The California Business for Education Excellence is a great source of data on PA schools.
This is a private effort to improve schools by recognizing schools who are getting it right, by publishing an Honor Roll of excellent schools using data collected by
The Board of Directors includes executives from State Farm, Macy's, the CA Business Roundtable, McKinsey and Company and Wells Fargo. I was pleased to see the many PA Schools on the Honor Roll for Scholar Schools. Check it out for yourself. But there is also room for improvement.
The data from edresults was also fascinating, particularly the "Actionable Data" tab which includes comparable data on school achievement by district, school, and various subgroups of students, including ethnicities, English language learners, Students with Disabilities and Socioeconomic Disadvantaged.

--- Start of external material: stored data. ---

(* ===== verification/BenchRss.v ===== *)
(** * The resident set size the places benchmark reports

    [examples/places-benchmark/rss.rs]: a field of [/proc/self/status] is found and read, and a
    thread samples one of them into a shared high-water mark that the main thread takes phase by
    phase. The sampler and the main thread are one system, a step being one read of the file,
    one operation on the shared mark or a change of the memory in use. *)
From stdpp Require Import pretty.
From S2P Require Import Prelude Text Search BuildHost Prebuilt Glibc BenchDir.

(** ** Lines of a text *)

Definition line_feed : bytes := [Byte.x0a].

(** A line's end is a line feed, and a carriage return before it. *)
Definition strip_carriage_return (line : bytes) : bytes :=
  match last line with
  | Some Byte.x0d => take (length line - 1) line
  | _ => line
  end.

(** [s.lines()]: the pieces between line feeds; what follows the last one, if anything. *)
Fixpoint as_lines (pieces : list bytes) : list bytes :=
  match pieces with
  | [] => []
  | [rest] => flush rest
  | line :: pieces => strip_carriage_return line :: as_lines pieces
  end.
Definition lines (text : bytes) : list bytes := as_lines (split line_feed text).

(** ** [read_status_field] *)

Inductive RssError := CannotRead | NoLine | NoValue | BadNumber.

Definition u64_max : Z := u64_modulus - 1.

Definition field_value (field line : bytes) : option bytes :=
  rest ← strip_prefix field line; strip_prefix (B ":") rest.

(** [status] is what reading the file answered. *)
Definition read_status_field (status : option bytes) (field : bytes) : result RssError Z :=
  let? status := ok_or CannotRead status in
  let? value := ok_or NoLine (head (omap (field_value field) (lines status))) in
  let? kilobytes := ok_or NoValue (head (split_whitespace value)) in
  let? n := ok_or BadNumber (parse_unsigned u64_max kilobytes) in
  Ok ((n * 1024) mod u64_modulus).

(** [peak_rss] *)
Definition peak_rss (status : option bytes) : result RssError Z := read_status_field status (B "VmHWM").

(** ** The sampler and the thread that takes its peaks *)

Inductive sampler_pc :=
| Looping              (* about to look at [stop] *)
| HasRead (v : Z)      (* the field was read; [fetch_max] to come *)
| Stopped.

Record Sampler := mkSampler {
  resident : Z;            (* the memory in use *)
  peak : Z;
  stop : bool;
  thread : sampler_pc;
  taking : option Z;       (* [take_peak] has read its current value; [swap] to come *)
  since : list Z;          (* ghost: the current value the phase began with and what the sampler
                              has read since the swap that began it *)
  late : option Z;         (* ghost: what the sampler had read and not stored at that swap *)
}.

Inductive rss_event :=
| Changes (v : Z)
| SamplerReads (ok : bool)
| SamplerStores
| MainReads (ok : bool)
| MainSwaps
| MainDrops.

Definition Sampler_start (resident : Z) : Sampler :=
  mkSampler resident 0 false Looping None [0] None.

(** One step, with what [take_peak] answers. *)
Definition rss_step (e : rss_event) (s : Sampler) : option (Sampler * option Z) :=
  match e, thread s, taking s with
  | Changes v, _, _ =>
      if 0 <=? v then
        Some (mkSampler v (peak s) (stop s) (thread s) (taking s) (since s) (late s), None)
      else None
  | SamplerReads ok, Looping, _ =>
      if stop s then
        Some (mkSampler (resident s) (peak s) true Stopped (taking s) (since s) (late s), None)
      else if ok then
        Some (mkSampler (resident s) (peak s) false (HasRead (resident s)) (taking s)
                (since s ++ [resident s]) (late s), None)
      else Some (s, None)
  | SamplerStores, HasRead v, _ =>
      Some (mkSampler (resident s) (Z.max (peak s) v) (stop s) Looping (taking s)
              (since s) (late s), None)
  | MainReads ok, _, None =>
      if stop s then None
      else Some (mkSampler (resident s) (peak s) (stop s) (thread s)
                   (Some (if ok then resident s else 0)) (since s) (late s), None)
  | MainSwaps, _, Some current =>
      Some (mkSampler (resident s) current (stop s) (thread s) None [current]
              (match thread s with HasRead v => Some v | _ => None end), Some (peak s))
  | MainDrops, _, None =>
      Some (mkSampler (resident s) (peak s) true (thread s) None (since s) (late s), None)
  | _, _, _ => None
  end.

Fixpoint rss_run (es : list rss_event) (s : Sampler) : option (Sampler * list Z) :=
  match es with
  | [] => Some (s, [])
  | e :: es =>
      '(s, answer) ← rss_step e s;
      '(s, answers) ← rss_run es s;
      Some (s, option_list answer ++ answers)
  end.

(** ** What a peak is the peak of *)

Definition rss_inv (s : Sampler) : Prop :=
  (peak s ∈ since s ∨ late s = Some (peak s)) ∧
  (∀ x, x ∈ since s → x ≤ peak s ∨ thread s = HasRead x) ∧
  (∀ v, thread s = HasRead v → v ∈ since s ∨ late s = Some v).

Lemma rss_store_inv s v :
  rss_inv s → thread s = HasRead v →
  rss_inv (mkSampler (resident s) (Z.max (peak s) v) (stop s) Looping (taking s) (since s) (late s)).
Proof.
  intros (Hp & Hs & Ht) Hv. split_and!; simpl; [| |done].
  - destruct (Z.max_spec (peak s) v) as [[_ ->]|[_ ->]]; auto.
  - intros x Hx. left. destruct (Hs x Hx) as [|Hx']; [lia|].
    assert (x = v) by congruence. lia.
Qed.

Lemma rss_step_inv e s s' answer :
  rss_inv s → rss_step e s = Some (s', answer) → rss_inv s'.
Proof.
  intros Hinv H. destruct e.
  3: { simpl in H. destruct (thread s) eqn:Hv; try (destruct (taking s); done).
       assert (Some (mkSampler (resident s) (Z.max (peak s) v) (stop s) Looping (taking s)
                       (since s) (late s), @None Z) = Some (s', answer)) as E
         by (by destruct (taking s)).
       simplify_eq. by apply rss_store_inv. }
  all: destruct Hinv as (Hp & Hs & Ht), s as [res pk stp th tk sn lt]; simpl in *;
    destruct th, tk; simpl in H; repeat case_match; simplify_eq;
    split_and!; simpl in *; try done; set_solver.
Qed.

Lemma rss_run_inv es s s' answers :
  rss_inv s → rss_run es s = Some (s', answers) → rss_inv s'.
Proof.
  revert s answers. induction es as [|e es IH]; intros s answers Hinv; simpl; [by intros [= <- _]|].
  intros H. apply bind_Some in H as ([s1 a1] & H1 & H).
  apply bind_Some in H as ([s2 a2] & H2 & [= <- _]). eauto using rss_step_inv.
Qed.

(** The peak that is taken belongs to its phase: it is the value the phase began with, or one
    the sampler read in it, or one the sampler had read and not stored when the phase began, of
    which there is at most one; and nothing the sampler read in the phase is above it, but what
    it has read and not stored yet. *)
Theorem a_peak_is_of_its_phase resident0 es s answers s' a :
  rss_run es (Sampler_start resident0) = Some (s, answers) →
  rss_step MainSwaps s = Some (s', Some a) →
  (a ∈ since s ∨ late s = Some a) ∧ (∀ x, x ∈ since s → x ≤ a ∨ thread s = HasRead x).
Proof.
  intros Hrun Hswap.
  assert (rss_inv s) as (Hp & Hs & _).
  { apply rss_run_inv in Hrun; [done|]. split_and!; simpl; [left; set_solver| |done].
    intros x Hx%list_elem_of_singleton. left. lia. }
  assert (a = peak s) as ->.
  { unfold rss_step in Hswap. destruct (thread s), (taking s); naive_solver. }
  done.
Qed.

(** Two samples, the second of them the higher, and a peak about to be taken. *)
Definition one_phase : list rss_event :=
  [SamplerReads true; SamplerStores; Changes 300; SamplerReads true; SamplerStores;
   Changes 200; MainReads true].

Definition phase_over : Sampler := mkSampler 200 300 false Looping (Some 200) [0; 100; 300] None.

Lemma peak_witness : 300 ∈ since phase_over ∨ late phase_over = Some 300.
Proof.
  apply (a_peak_is_of_its_phase 100 one_phase phase_over []
           (mkSampler 200 200 false Looping None [200] None) 300); vm_compute; reflexivity.
Defined.

(** The sampler reads 900 and is overtaken by a whole [take_peak]; the memory is down to 100 by
    then and stays there, and the phase that follows is answered with 900 all the same. *)
Definition overtaken_sampler : list rss_event :=
  [SamplerReads true; Changes 100; MainReads true; MainSwaps; SamplerStores;
   SamplerReads true; SamplerStores; MainReads true; MainSwaps].

Lemma a_late_sample_is_credited_to_the_next_phase :
  snd <$> rss_run overtaken_sampler (Sampler_start 900) = Some [0; 900].
Proof. reflexivity. Qed.

(** ** A field as the kernel writes it *)

Lemma split_first_none_prefix a b : Byte.x0a ∉ a → split_first line_feed (a ++ Byte.x0a :: b) = Some (a, b).
Proof.
  induction a as [|c a IH]; intros Ha; [done|]. apply not_elem_of_cons in Ha as [Hc Ha].
  cbn [app split_first]. change (strip_prefix line_feed (c :: a ++ Byte.x0a :: b))
    with (if Byte.eqb Byte.x0a c then Some (a ++ Byte.x0a :: b) else None).
  destruct (Byte.eqb Byte.x0a c) eqn:E; [by apply Byte.byte_dec_bl in E|]. by rewrite IH.
Qed.

Definition terminated (ls : list bytes) : bytes := concat ((λ l, l ++ line_feed) <$> ls).

Lemma split_terminated ls fuel :
  Forall (λ l, Byte.x0a ∉ l) ls → (length (terminated ls) ≤ fuel)%nat →
  split_rounds fuel line_feed (terminated ls) = ls ++ [[]].
Proof.
  intros Hls. revert fuel. induction Hls as [|l ls Hl _ IH]; intros fuel Hf.
  - by destruct fuel.
  - unfold terminated in *. csimpl in Hf. rewrite !length_app in Hf. simpl in Hf.
    destruct fuel as [|fuel]; [lia|]. csimpl. rewrite <- app_assoc. cbn [line_feed app].
    cbn [split_rounds]. rewrite split_first_none_prefix by done. f_equal. apply IH. lia.
Qed.

(** A line that ends the way it looks. *)
Definition plain_line (l : bytes) : Prop := (Byte.x0a ∉ l) ∧ last l ≠ Some Byte.x0d.

Lemma lines_terminated ls : Forall plain_line ls → lines (terminated ls) = ls.
Proof.
  intros Hls. unfold lines, split. rewrite split_terminated; [| |done].
  2: { eapply Forall_impl; [exact Hls|]. by intros l [? _]. }
  induction Hls as [|l ls [_ Hl] _ IH]; [done|]. cbn [app].
  destruct (ls ++ [[]]) as [|p ps] eqn:E; [by destruct ls|].
  cbn [as_lines] in IH |- *. rewrite IH. f_equal. unfold strip_carriage_return.
  destruct (last l) as [[]|]; done.
Qed.

Lemma words_from_blanks fuel blanks l :
  Forall (λ b, b = Byte.x20 ∨ b = Byte.x09) blanks →
  words_from (length blanks + fuel) [] (blanks ++ l) = words_from fuel [] l.
Proof.
  induction 1 as [|b blanks Hb _ IH]; [done|]. cbn [length Nat.add words_from app].
  by destruct Hb as [-> | ->].
Qed.

Lemma first_word blanks word rest :
  Forall (λ b, b = Byte.x20 ∨ b = Byte.x09) blanks →
  Forall (λ b, inky b = true) word → word ≠ [] →
  head (split_whitespace (blanks ++ word ++ Byte.x20 :: rest)) = Some word.
Proof.
  intros Hb Hw Hne. unfold split_whitespace. rewrite !length_app. cbn [length].
  rewrite words_from_blanks by done. rewrite words_from_inky by done. cbn [app words_from].
  change (strip_one whitespace (Byte.x20 :: rest)) with (Some rest). cbn iota.
  by destruct word.
Qed.

(** A field is read back as the kernel writes it: on the first line that begins with its name
    and a colon, a number of kilobytes after blanks and before the unit, wherever the line is. *)
Theorem a_status_field_is_read_as_written (before after : list bytes) (field blanks : bytes) (n : N) :
  Forall plain_line before → Forall plain_line after → Byte.x0a ∉ field →
  Forall (λ b, b = Byte.x20 ∨ b = Byte.x09) blanks →
  Forall (λ l, field_value field l = None) before →
  Z.of_N n * 1024 < u64_modulus →
  read_status_field
    (Some (terminated (before ++ (field ++ B ":" ++ blanks ++ B (pretty n) ++ B " kB") :: after)))
    field = Ok (Z.of_N n * 1024).
Proof.
  intros Hbefore Hafter Hfield Hblanks Hnone Hn. unfold read_status_field. cbn [ok_or result_bind].
  set (line := field ++ B ":" ++ blanks ++ B (pretty n) ++ B " kB").
  pose proof (pretty_digits n) as Hd.
  assert (plain_line line) as Hline.
  { split.
    - unfold line. rewrite !not_elem_of_app. split_and!; try done; try set_solver.
      + intros Hin. rewrite Forall_forall in Hblanks. by destruct (Hblanks _ Hin).
      + intros Hin. unfold digits in Hd. rewrite Forall_forall in Hd. by destruct (Hd _ Hin).
    - unfold line. by rewrite !(assoc_L (++)), last_app. }
  rewrite lines_terminated by (apply Forall_app; split; [done|by constructor]).
  assert (head (omap (field_value field) (before ++ line :: after))
          = Some (blanks ++ B (pretty n) ++ B " kB")) as ->.
  { clear Hbefore. induction Hnone as [|l before Hl _ IH]; csimpl.
    - unfold field_value at 1. rewrite (proj2 (strip_prefix_Some field line _) eq_refl).
      cbn [mbind option_bind]. by rewrite (proj2 (strip_prefix_Some (B ":") _ _) eq_refl).
    - by rewrite Hl. }
  cbn [ok_or result_bind]. change (B " kB") with (Byte.x20 :: B "kB"). rewrite first_word; [|done|..].
  - cbn [ok_or result_bind]. rewrite parse_pretty by (unfold u64_max; lia).
    cbn [ok_or result_bind]. rewrite Z.mod_small by lia. done.
  - eapply Forall_impl; [exact Hd|]. intros b Hb. by apply digit_inky.
  - apply pretty_nonempty.
Qed.

Lemma status_field_witness :
  read_status_field
    (Some (terminated [B "Name: places"; B "VmHWM:     4096 kB"; B "VmRSS:     2048 kB"]))
    (B "VmRSS") = Ok 2097152.
Proof.
  apply (a_status_field_is_read_as_written [B "Name: places"; B "VmHWM:     4096 kB"] []
           (B "VmRSS") (B "     ") 2048).
  - repeat constructor; try discriminate; apply (bool_decide_unpack _); vm_compute; exact I.
  - constructor.
  - apply (bool_decide_unpack _). vm_compute. exact I.
  - repeat constructor.
  - repeat constructor.
  - reflexivity.
Defined.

You can also search the "Actionable Data" tab for Beating/Lagging Expectations Charts which compare results based on similar school districts, not just absolutely. PA can be proud of many of the results and should be concerned about others, much of which has been discussed in other posts.
Personally, what I found most disturbing was looking at the relative performance for Whites and Asians in the last 10 years or so. While PA should be commended that this performance has consistently exceeded the average in similar districts, the relative performance has decreased for both Whites and Asians since 2002. If you look at the Beating/Lagging Expectations Chart for the district as a whole, in 2002, Math performance for Asians was just under 30% decreasing to under 10% (better than comparable districts) today. For Whites, the decrease was from approximately 35% decreasing to almost 20%.
This decline seems to be mirrored at most schools and most ethnic groups, although there is a lot more volatility for subgroups that have far fewer numbers of students. As has been noted elsewhere, the results are even worse for other sub-groups. I just want to point out, that it is not just smaller subgroups that have declined. The entire student body has declined relative to other similar school districts.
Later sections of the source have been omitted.